Task requirements: Where the word "that" occurs in a line of the listing, please copy the line.

Task data:
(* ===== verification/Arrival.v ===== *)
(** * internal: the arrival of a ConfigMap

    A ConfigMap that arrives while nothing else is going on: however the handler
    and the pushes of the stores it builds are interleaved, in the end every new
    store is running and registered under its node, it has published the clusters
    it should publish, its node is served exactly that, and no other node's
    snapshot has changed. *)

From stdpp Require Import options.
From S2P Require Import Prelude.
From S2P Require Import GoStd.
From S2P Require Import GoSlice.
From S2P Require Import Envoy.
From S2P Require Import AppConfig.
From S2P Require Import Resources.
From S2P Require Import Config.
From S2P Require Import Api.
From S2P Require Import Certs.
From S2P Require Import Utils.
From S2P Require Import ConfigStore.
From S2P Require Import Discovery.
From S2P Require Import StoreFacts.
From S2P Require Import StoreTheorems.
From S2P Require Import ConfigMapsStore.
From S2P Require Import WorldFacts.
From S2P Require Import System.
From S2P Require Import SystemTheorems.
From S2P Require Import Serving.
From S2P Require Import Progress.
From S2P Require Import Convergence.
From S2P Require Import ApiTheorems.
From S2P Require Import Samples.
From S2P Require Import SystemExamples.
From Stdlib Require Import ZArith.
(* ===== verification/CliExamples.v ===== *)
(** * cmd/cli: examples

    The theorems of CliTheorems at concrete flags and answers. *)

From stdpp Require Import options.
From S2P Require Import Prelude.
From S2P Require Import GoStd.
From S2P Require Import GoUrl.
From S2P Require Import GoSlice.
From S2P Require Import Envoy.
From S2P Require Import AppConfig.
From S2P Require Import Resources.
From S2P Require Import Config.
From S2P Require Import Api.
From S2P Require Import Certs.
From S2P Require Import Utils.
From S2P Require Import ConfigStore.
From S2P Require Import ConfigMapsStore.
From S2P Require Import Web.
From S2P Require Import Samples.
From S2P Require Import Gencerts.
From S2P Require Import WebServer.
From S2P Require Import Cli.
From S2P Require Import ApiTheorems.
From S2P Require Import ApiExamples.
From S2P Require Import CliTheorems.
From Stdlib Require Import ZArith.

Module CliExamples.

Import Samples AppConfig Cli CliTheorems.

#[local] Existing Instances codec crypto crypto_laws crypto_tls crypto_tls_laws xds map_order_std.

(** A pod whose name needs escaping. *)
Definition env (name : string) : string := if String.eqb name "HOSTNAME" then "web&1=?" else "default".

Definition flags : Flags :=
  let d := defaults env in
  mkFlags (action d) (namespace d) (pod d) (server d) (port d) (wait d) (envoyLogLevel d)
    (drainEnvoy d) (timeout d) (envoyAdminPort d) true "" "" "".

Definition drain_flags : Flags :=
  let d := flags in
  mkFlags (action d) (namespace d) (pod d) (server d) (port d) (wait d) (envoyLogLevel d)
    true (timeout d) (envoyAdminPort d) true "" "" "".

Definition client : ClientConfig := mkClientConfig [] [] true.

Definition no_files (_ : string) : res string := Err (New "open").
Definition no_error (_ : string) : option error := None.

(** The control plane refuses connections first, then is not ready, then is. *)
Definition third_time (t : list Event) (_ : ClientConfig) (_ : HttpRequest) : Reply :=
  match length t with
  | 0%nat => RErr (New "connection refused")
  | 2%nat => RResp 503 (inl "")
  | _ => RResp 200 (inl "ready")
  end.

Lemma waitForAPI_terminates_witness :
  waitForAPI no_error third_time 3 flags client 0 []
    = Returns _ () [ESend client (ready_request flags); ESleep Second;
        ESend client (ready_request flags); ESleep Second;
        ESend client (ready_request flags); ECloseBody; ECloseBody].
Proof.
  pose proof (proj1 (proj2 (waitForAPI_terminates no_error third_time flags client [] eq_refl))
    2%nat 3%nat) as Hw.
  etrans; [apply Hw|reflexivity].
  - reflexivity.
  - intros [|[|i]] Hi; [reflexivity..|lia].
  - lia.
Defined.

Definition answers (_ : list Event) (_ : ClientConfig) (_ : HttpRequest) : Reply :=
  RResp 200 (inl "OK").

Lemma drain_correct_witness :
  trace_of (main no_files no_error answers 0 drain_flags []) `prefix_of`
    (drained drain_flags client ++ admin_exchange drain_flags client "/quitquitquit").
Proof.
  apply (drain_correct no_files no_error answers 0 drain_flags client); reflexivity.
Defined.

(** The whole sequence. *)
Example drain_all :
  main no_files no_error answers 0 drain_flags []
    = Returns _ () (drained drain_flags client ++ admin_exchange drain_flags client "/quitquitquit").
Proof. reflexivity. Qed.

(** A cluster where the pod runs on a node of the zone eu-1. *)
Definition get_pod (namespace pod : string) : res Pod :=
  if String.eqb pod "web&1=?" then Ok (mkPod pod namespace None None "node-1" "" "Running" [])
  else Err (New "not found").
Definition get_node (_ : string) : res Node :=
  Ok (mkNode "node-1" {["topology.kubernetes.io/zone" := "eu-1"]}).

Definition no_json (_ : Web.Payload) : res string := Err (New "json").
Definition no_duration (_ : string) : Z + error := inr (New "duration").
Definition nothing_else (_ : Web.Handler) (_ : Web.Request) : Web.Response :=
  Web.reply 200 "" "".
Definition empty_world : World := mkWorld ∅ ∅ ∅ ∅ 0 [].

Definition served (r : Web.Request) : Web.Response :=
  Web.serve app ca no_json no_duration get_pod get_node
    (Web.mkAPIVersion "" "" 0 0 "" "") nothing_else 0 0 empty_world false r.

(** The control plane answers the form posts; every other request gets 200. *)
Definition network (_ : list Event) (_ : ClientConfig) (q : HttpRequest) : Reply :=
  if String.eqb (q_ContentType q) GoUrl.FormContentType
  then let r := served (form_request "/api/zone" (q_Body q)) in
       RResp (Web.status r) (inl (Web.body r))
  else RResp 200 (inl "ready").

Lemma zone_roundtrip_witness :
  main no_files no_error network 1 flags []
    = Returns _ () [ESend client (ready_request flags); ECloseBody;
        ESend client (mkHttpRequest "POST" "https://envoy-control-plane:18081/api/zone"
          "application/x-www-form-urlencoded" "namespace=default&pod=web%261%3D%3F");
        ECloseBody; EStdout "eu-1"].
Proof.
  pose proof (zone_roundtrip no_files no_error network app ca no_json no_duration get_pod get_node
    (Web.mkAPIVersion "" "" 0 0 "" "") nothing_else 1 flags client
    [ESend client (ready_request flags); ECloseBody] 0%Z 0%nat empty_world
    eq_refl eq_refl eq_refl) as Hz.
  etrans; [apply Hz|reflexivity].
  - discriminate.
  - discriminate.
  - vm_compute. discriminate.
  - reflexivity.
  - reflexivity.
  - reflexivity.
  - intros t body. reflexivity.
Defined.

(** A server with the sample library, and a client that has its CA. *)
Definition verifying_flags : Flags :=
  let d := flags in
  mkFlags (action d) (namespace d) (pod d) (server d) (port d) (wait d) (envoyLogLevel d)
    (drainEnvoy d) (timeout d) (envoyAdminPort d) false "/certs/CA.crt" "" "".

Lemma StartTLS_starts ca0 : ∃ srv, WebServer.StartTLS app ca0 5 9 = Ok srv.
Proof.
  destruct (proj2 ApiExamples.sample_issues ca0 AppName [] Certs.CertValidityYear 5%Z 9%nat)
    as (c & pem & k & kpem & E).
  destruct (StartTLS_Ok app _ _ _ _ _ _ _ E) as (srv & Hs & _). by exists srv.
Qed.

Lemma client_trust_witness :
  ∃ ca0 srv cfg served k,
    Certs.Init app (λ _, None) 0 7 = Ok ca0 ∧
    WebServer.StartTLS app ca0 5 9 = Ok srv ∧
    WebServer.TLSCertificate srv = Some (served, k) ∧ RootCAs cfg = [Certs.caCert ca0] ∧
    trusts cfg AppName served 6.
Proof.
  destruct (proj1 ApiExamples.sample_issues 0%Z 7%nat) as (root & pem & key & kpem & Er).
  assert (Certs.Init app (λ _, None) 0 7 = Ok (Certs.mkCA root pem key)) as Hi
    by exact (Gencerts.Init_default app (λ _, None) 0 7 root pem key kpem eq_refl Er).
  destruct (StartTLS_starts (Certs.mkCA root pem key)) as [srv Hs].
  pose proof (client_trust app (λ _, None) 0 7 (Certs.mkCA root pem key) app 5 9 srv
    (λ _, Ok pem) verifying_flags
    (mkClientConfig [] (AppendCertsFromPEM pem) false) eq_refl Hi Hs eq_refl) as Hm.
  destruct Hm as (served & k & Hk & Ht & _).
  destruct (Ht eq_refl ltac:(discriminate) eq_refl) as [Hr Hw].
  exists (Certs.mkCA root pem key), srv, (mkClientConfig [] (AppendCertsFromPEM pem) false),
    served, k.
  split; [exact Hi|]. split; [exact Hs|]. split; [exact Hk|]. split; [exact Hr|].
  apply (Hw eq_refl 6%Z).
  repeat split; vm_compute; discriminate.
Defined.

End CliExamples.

Answer section:
    A ConfigMap that arrives while nothing else is going on: however the handler
    it should publish, its node is served exactly that, and no other node's
(** A server with the sample library, and a client that has its CA. *)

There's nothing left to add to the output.